Biloxata Encyclopedia MMXXII
By parodying the format and aesthetic of the Microsoft Encarta series, the piece sardonically frames the personal perspective of the album's narrative in an objective educational context.
Sukhumi (Theme For Georgiy Gongadze)
A desktop reenactment of the immediate news coverage surrounding the disappearance of Georgiy Gongadze, the founder of Ukraine's first online news agency in 2000.
Musically the album attempts to re-imagine a stereotypical oppressive Eastern Bloc sound by using Soviet-made synthesizers and drum machines almost entirely.
Premier at Асортиментна Кімната, Ivano Frankivsk, Ukraine. 2021.
via Beats Per Minute
Under the alias of Eugene the Oceanographer, musician Matthew O’Toole has long been an advocate of cross-genre embellishment, finding different ways to connect discordant sounds in an attempt to reveal the common roots between these disparate musical lineages. Blending ambient, plunderphonics, cold wave, experimental, and punk, he’s developed an aesthetic as unusual as it is revelatory. On his latest release, The Maze, he turns his eye and ear toward the shared histories of Ireland and Ukraine, two seemingly unrelated countries, and focuses in on themes of occupation, revolution, and famine. From the opening bells and plinking synths of “You are Now Entering Free Derry” to the chaotic electronics of closer “Перм-36”, the album revels in its ability to lift elements from practically anywhere and to compile them in such a way as to reveal hidden nuance and relevance where none existed before.

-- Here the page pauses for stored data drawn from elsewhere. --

(* ===== verification/Blocklist.v ===== *)
(** * The blocklist store (internal/blocklist/store.go)

    [Store] is the block set and the allowlist that overrides it; a lookup
    walks the label suffixes of a name. The file holds every operation of the
    store, the relation [under] that says what a suffix match means, and the
    interface [BlockPolicy] through which the DNS handler uses the store. *)

From stdpp Require Import base numbers list gmap strings.
From Stdlib Require Import Ascii ZArith Lia.
From S2P Require Import Prelude GoStrings.

Open Scope string_scope.

(** ** State *)

(** Per-source health ([SourceStatus]). A point in time is in nanoseconds;
    [None] is Go's zero [time.Time]. *)
Record SourceStatus := mkSource {
  src_URL : string;
  src_Count : Z;
  src_LastRefresh : option Z;
  src_Stale : bool;
}.

Record Store := mkStore {
  blocked : gset string;
  allowlist : gset string;
  runtime : gset string;
  sources : option (list SourceStatus);
}.

Definition NewStore : Store := mkStore ∅ ∅ ∅ None.

(** ** Names *)

(** The loop of [normalize]: [None] at the first byte outside ASCII, otherwise
    whether the name has an upper-case letter. *)
Fixpoint scan_upper (hasUpper : bool) (d : string) : option bool :=
  match d with
  | "" => Some hasUpper
  | String c d' =>
      if negb (is_ascii_byte c) then None
      else scan_upper (hasUpper || is_upper c) d'
  end.

(** [d[len(d)-1] == '.'], and [d] without that byte. *)
Definition strip_root_dot (d : string) : string := trim_suffix d ".".

Section names.
Context `{UnicodeLower}.

Definition normalize (d : string) : string :=
  let d := strip_root_dot d in
  match scan_upper false d with
  | None => to_lower d
  | Some false => d
  | Some true => ascii_lower d
  end.
(* ===== verification/Lan.v ===== *)
(** * The LAN check (internal/dnsserver/lan.go)

    [lanACL] admits a source that is in a range that is local by definition or
    in a subnet of an interface of the host. A read of the interface addresses
    (the field [addrs]) is an argument of the operations that may do one: the
    addresses, or an error. The mutex makes a refresh one step. The operations
    return the new state; the warnings they log are not modelled. *)

From stdpp Require Import base numbers list sets strings.
From Stdlib Require Import Ascii ZArith Lia.
From S2P Require Import Prelude GoStrings GoNet Dns.

Open Scope string_scope.

(** ** State *)

Definition v4 (a b c d : Z) : Addr := Addr4 (((a * 256 + b) * 256 + c) * 256 + d).

Definition lanRanges : list Prefix :=
  [ mkPrefix (v4 127 0 0 0) 8;
    mkPrefix (Addr6 1 "") 128;
    mkPrefix (v4 10 0 0 0) 8;
    mkPrefix (v4 172 16 0 0) 12;
    mkPrefix (v4 192 168 0 0) 16;
    mkPrefix (v4 169 254 0 0) 16;
    mkPrefix (Addr6 (252 * 2 ^ 120) "") 7;
    mkPrefix (Addr6 (65152 * 2 ^ 112) "") 10 ].

Definition lanRefreshInterval : Z := (30 * second)%Z.
Definition readFailWarnInterval : Z := hour.

Record lanACL := mkACL {
  onLink : option (list Prefix);
  refreshed : option Z;
  readFailWarned : option Z;
  notAdmitted : list Prefix;
}.

(** An address of [net.InterfaceAddrs]: an [IPNet] with its IP (as
    [AddrFromSlice] reads it) and the length of its mask, or another type. *)
Inductive IfAddr :=
  | IfNet (ip : option Addr) (bits : Z)
  | IfOther.

Definition read_result : Type := list IfAddr + string.

(** ** Refreshing the interface subnets *)

Definition inLANRanges (p : Prefix) : bool :=
  existsb (fun r => (p_bits r <=? p_bits p)%Z && prefix_Contains r (p_addr p)) lanRanges.

(** The subnet that one interface address stands for. *)
Definition if_prefix (ad : IfAddr) : option Prefix :=
  match ad with
  | IfNet (Some ip) bits =>
      let ip := Unmap ip in
      let bits := if Is4 ip && (32 <? bits)%Z then (bits - 96)%Z else bits in
      let bits := if Is6 ip && IsGlobalUnicast ip && (64 <? bits)%Z then 64%Z else bits in
      addr_Prefix ip bits
  | _ => None
  end.

(** One iteration of the loop of [refresh]: the subnets that count, and the
    IPv4 ones that do not. *)
Definition if_step (acc : list Prefix * list Prefix) (ad : IfAddr) : list Prefix * list Prefix :=
  let '(out, refused) := acc in
  match if_prefix ad with
  | None => (out, refused)
  | Some p =>
      if Is4 (p_addr p) && negb (inLANRanges p)
      then (out, if bool_decide (p ∈ refused) then refused else (refused ++ [p])%list)
      else ((out ++ [p])%list, refused)
  end.

(** [refreshed] unset, or long enough ago, for another read. *)
Definition due (last : option Z) (now interval : Z) : bool :=
  match last with None => true | Some t => negb (time_sub now t <? interval)%Z end.

Definition refresh (a : lanACL) (now : Z) (addrs : read_result) : lanACL :=
  if negb (due (refreshed a) now lanRefreshInterval) then a
  else match addrs with
  | inr _ =>
      mkACL (onLink a) (Some now)
        (if due (readFailWarned a) now readFailWarnInterval then Some now else readFailWarned a)
        (notAdmitted a)
  | inl l =>
      let '(out, refused) := fold_left if_step l ([], []) in
      mkACL (Some out) (Some now) (readFailWarned a) refused
  end.

Definition newLANACL (now : Z) (addrs : read_result) : lanACL :=
  refresh (mkACL None None None []) now addrs.

(** ** The checks *)

Definition acl_contains (a : lanACL) (ip : Addr) : bool :=
  existsb (fun p => prefix_Contains p ip) lanRanges ||
  match onLink a with
  | Some l => existsb (fun pr => prefix_Contains pr ip) l
  | None => false
  end.

Definition allows (a : lanACL) (ip : Addr) (now : Z) (addrs : read_result) : bool * lanACL :=
  let ip := WithoutZone (Unmap ip) in
  if acl_contains a ip then (true, a)
  else let a := refresh a now addrs in (acl_contains a ip, a).

Definition underGlobalV6 (a : lanACL) (p : Prefix) : bool :=
  match onLink a with
  | None => false
  | Some links =>
      existsb (fun l =>
        let ip := p_addr l in
        Is6 ip && IsGlobalUnicast ip && negb (IsPrivate ip)
        && (p_bits l <=? p_bits p)%Z && prefix_Contains l (p_addr p)) links
  end.

Definition ownGlobalV6 (a : lanACL) (p : Prefix) (now : Z) (addrs : read_result)
    : bool * lanACL :=
  if underGlobalV6 a p then (true, a)
  else let a := refresh a now addrs in (underGlobalV6 a p, a).

(** ** The source of a query *)

(** [RemoteAddr] of the transport: a UDP or TCP address with its IP as
    [AddrFromSlice] reads it, nothing, or another type as [ParseAddrPort]
    reads its text. *)
Inductive RemoteAddr :=
  | UDPAddr (ip : option Addr)
  | TCPAddr (ip : option Addr)
  | NoRemote
  | OtherAddr (ip : option Addr).

Definition remoteIP (w : RemoteAddr) : Addr :=
  match w with
  | UDPAddr (Some ip) => ip
  | TCPAddr (Some ip) => ip
  | OtherAddr (Some ip) => ip
  | _ => AddrZero
  end.

(** [refuse]: the reply to a query from outside the LAN; the counter of
    refused queries goes up by one. *)
Definition refuse `{MiekgDNS} (refusedQueries : Z) (req : Msg) : Z * Msg :=
  (wrap 64 (refusedQueries + 1), set_rcode req RcodeRefused).

(** ** Runs *)

Inductive acl_op :=
  | AclRefresh (now : Z) (addrs : read_result)
  | AclAllows (ip : Addr) (now : Z) (addrs : read_result)
  | AclOwn (p : Prefix) (now : Z) (addrs : read_result).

Recorded in Kyiv, the album features guest appearances from Maja Nikolic, Gentils Floquets, and Cult Party, showing that O’Toole is just as happy to have collaborators as he is to concentrate on his own unique musical perspective. There’s an underlying tension to these songs, a feeling of unresolved hostility and hints that some things can’t be fixed, just remembered. Between grimy dancefloor arrythmia and lo-fi punk clangor, The Maze, never loses its own drive toward genre deconstruction and adaptation. Even with all of its shifting musical influences, the record never feels disjointed, only anxious to draw in more sound sand pull them apart at the seams. It’s eager to see what can be made from the detritus of noise and a desire to use these various sounds as connective tissue between two geographies so different in many ways and yet so similar in others. The end result is an album of contrasts and resemblance, an ode to human relationships and the ways in which he can destroy those personal networks and how we might also repair them.